**Exercise goal**. Pull every line from the records that has the word "requests" in it.

**Data for analysis**.
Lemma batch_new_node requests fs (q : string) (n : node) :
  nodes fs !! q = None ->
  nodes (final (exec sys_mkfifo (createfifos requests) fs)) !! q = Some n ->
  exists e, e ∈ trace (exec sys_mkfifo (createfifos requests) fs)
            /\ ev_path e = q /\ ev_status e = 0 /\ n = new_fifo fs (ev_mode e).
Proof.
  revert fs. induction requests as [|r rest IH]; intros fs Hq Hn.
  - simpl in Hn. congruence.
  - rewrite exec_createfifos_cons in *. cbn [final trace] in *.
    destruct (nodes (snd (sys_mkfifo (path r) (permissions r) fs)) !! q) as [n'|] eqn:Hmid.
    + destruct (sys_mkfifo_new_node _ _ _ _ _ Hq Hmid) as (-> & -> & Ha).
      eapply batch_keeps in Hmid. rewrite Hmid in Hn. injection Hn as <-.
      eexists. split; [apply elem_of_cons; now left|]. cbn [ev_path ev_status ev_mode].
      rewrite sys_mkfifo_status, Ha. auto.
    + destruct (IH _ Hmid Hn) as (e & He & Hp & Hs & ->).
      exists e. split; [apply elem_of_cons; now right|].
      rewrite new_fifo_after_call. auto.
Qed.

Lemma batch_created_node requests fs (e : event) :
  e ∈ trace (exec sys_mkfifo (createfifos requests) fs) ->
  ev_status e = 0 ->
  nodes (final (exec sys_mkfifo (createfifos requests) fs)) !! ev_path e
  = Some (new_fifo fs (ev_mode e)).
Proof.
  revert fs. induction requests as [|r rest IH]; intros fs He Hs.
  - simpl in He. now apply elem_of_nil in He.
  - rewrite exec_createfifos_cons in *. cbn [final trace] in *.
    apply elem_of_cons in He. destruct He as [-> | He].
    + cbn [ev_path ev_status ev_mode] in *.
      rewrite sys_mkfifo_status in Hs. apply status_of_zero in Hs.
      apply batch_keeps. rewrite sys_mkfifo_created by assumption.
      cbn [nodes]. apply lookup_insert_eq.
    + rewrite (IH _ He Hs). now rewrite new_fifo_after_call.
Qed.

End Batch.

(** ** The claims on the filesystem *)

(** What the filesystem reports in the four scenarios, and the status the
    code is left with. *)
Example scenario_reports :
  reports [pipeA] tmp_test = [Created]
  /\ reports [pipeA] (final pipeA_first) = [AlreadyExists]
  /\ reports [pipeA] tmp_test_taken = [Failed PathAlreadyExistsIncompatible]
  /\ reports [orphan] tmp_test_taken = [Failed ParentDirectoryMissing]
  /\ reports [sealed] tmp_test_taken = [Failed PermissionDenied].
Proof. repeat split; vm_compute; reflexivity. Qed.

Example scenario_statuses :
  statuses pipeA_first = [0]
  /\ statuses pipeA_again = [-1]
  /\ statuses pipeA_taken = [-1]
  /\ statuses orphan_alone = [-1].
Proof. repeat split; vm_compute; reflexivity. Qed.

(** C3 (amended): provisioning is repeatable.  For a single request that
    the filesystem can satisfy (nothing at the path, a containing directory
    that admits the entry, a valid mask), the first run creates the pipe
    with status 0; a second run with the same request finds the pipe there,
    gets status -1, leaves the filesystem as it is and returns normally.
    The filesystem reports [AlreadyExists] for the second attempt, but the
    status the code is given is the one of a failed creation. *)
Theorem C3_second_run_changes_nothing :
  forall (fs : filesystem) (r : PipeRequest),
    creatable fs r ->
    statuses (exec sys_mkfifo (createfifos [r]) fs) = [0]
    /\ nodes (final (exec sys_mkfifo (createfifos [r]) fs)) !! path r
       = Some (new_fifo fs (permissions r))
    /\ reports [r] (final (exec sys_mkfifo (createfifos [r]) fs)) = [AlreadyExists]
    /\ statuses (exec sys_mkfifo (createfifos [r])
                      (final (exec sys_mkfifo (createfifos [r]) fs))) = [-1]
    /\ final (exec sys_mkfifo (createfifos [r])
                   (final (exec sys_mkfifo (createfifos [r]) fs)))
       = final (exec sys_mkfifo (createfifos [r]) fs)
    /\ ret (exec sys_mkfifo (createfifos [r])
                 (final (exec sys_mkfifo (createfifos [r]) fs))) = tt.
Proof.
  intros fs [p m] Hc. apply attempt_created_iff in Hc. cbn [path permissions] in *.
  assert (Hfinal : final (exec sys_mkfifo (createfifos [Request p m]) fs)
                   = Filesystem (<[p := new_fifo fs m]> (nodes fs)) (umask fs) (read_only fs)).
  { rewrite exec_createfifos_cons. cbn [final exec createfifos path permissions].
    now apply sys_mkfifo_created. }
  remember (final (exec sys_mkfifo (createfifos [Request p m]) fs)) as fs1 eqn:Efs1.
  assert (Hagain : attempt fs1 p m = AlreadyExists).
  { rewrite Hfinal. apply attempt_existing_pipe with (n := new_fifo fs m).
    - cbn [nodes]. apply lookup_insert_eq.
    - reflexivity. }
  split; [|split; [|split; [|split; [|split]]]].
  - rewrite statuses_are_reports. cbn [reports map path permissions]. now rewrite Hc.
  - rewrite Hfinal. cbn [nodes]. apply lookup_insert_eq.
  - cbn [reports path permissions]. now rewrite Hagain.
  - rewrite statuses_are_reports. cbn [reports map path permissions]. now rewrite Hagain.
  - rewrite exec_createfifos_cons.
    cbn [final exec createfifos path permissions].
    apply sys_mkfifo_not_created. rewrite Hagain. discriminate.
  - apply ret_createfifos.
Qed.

==

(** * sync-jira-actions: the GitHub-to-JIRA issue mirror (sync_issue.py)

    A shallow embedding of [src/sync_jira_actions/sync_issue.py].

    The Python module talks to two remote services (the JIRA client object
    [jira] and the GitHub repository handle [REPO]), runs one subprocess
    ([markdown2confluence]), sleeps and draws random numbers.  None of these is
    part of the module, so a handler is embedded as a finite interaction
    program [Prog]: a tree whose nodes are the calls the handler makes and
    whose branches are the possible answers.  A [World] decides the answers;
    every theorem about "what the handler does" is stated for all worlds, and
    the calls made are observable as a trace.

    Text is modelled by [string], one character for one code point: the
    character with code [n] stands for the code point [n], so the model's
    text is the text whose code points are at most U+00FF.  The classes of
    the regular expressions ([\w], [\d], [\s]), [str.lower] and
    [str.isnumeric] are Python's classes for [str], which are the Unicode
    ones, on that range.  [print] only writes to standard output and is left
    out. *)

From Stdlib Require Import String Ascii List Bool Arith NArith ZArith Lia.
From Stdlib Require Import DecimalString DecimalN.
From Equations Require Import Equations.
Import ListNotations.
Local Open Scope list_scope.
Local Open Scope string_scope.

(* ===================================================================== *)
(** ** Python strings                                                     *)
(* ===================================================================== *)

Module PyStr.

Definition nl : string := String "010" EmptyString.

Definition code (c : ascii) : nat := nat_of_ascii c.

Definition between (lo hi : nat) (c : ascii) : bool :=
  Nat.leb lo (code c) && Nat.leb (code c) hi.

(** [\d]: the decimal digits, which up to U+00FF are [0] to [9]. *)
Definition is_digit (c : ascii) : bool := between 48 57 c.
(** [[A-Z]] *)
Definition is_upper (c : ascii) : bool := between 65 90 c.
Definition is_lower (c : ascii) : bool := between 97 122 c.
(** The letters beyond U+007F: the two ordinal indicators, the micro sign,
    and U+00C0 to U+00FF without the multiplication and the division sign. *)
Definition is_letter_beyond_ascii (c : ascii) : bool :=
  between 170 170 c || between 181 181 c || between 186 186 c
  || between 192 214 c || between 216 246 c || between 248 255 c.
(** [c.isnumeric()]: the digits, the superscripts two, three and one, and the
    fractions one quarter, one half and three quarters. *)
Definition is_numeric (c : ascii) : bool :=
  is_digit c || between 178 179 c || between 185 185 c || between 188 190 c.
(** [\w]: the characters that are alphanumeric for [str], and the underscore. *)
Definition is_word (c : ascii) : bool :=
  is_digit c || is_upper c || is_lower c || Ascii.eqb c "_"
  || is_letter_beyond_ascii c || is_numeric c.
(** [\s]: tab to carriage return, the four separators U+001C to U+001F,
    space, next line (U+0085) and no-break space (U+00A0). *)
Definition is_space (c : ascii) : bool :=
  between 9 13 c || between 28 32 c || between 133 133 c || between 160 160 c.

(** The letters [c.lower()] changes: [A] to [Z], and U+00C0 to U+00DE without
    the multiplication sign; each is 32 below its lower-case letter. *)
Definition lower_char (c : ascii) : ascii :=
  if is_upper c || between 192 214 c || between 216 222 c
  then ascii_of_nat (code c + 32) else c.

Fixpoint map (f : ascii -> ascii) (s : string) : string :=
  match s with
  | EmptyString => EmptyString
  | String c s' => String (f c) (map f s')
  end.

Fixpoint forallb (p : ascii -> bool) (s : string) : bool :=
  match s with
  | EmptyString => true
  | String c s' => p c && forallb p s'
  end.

==

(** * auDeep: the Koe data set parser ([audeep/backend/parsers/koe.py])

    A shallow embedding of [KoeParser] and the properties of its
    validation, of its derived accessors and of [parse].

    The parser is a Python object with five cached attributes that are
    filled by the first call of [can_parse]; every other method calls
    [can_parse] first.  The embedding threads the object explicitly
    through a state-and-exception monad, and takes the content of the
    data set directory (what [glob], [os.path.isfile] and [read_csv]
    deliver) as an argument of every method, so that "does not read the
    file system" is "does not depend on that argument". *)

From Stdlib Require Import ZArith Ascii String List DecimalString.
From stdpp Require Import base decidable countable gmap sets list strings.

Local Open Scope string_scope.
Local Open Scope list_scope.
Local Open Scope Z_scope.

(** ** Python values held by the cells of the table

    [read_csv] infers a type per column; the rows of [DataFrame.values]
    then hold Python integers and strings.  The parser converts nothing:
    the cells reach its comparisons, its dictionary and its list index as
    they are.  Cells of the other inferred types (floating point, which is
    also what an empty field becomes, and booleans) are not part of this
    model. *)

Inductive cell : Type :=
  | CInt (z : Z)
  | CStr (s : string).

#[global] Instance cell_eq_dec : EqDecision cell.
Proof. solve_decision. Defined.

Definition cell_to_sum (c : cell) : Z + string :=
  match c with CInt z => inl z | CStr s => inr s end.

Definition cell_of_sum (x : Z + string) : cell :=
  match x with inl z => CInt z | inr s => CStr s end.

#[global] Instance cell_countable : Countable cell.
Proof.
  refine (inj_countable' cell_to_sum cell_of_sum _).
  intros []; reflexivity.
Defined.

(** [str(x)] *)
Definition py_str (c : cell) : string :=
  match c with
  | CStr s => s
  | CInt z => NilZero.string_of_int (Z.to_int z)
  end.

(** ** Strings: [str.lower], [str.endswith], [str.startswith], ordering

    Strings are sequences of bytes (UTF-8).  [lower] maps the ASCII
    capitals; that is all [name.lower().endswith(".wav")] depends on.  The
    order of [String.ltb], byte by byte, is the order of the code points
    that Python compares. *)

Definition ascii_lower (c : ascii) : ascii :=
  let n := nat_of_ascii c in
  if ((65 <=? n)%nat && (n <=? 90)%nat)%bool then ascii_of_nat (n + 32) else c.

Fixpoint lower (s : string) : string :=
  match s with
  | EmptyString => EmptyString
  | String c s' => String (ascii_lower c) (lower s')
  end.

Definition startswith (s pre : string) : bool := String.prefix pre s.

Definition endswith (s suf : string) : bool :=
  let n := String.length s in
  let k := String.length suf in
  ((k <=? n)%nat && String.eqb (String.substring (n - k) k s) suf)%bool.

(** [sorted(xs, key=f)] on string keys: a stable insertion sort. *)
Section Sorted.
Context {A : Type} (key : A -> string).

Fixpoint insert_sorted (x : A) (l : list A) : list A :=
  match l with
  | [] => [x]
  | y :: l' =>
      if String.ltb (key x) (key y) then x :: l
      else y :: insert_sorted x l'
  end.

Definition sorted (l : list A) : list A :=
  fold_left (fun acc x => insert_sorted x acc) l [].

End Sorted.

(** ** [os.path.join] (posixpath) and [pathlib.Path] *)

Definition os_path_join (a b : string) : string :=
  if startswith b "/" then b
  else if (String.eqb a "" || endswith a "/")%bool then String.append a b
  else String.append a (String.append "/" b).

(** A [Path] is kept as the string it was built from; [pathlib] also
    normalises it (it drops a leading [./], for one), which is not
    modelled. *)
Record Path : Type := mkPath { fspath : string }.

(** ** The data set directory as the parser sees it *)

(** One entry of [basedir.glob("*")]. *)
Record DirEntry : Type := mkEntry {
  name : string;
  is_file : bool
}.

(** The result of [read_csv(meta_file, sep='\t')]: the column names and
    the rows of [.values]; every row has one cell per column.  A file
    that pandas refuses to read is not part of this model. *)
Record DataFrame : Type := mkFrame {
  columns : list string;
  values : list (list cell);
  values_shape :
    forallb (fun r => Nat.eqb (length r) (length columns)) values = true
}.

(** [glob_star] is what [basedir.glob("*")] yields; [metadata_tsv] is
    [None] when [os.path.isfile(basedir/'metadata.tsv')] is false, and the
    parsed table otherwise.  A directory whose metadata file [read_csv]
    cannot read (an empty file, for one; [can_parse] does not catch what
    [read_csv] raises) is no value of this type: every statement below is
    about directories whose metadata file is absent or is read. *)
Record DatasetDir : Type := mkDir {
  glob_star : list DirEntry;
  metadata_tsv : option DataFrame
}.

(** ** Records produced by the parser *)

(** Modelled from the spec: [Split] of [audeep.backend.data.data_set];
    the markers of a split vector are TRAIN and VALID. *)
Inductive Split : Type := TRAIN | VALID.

**Solution for this problem**.
Lemma batch_new_node requests fs (q : string) (n : node) :
  nodes (final (exec sys_mkfifo (createfifos requests) fs)) !! q = Some n ->
  exists e, e ∈ trace (exec sys_mkfifo (createfifos requests) fs)
  revert fs. induction requests as [|r rest IH]; intros fs Hq Hn.
Lemma batch_created_node requests fs (e : event) :
  e ∈ trace (exec sys_mkfifo (createfifos requests) fs) ->
  nodes (final (exec sys_mkfifo (createfifos requests) fs)) !! ev_path e
  revert fs. induction requests as [|r rest IH]; intros fs He Hs.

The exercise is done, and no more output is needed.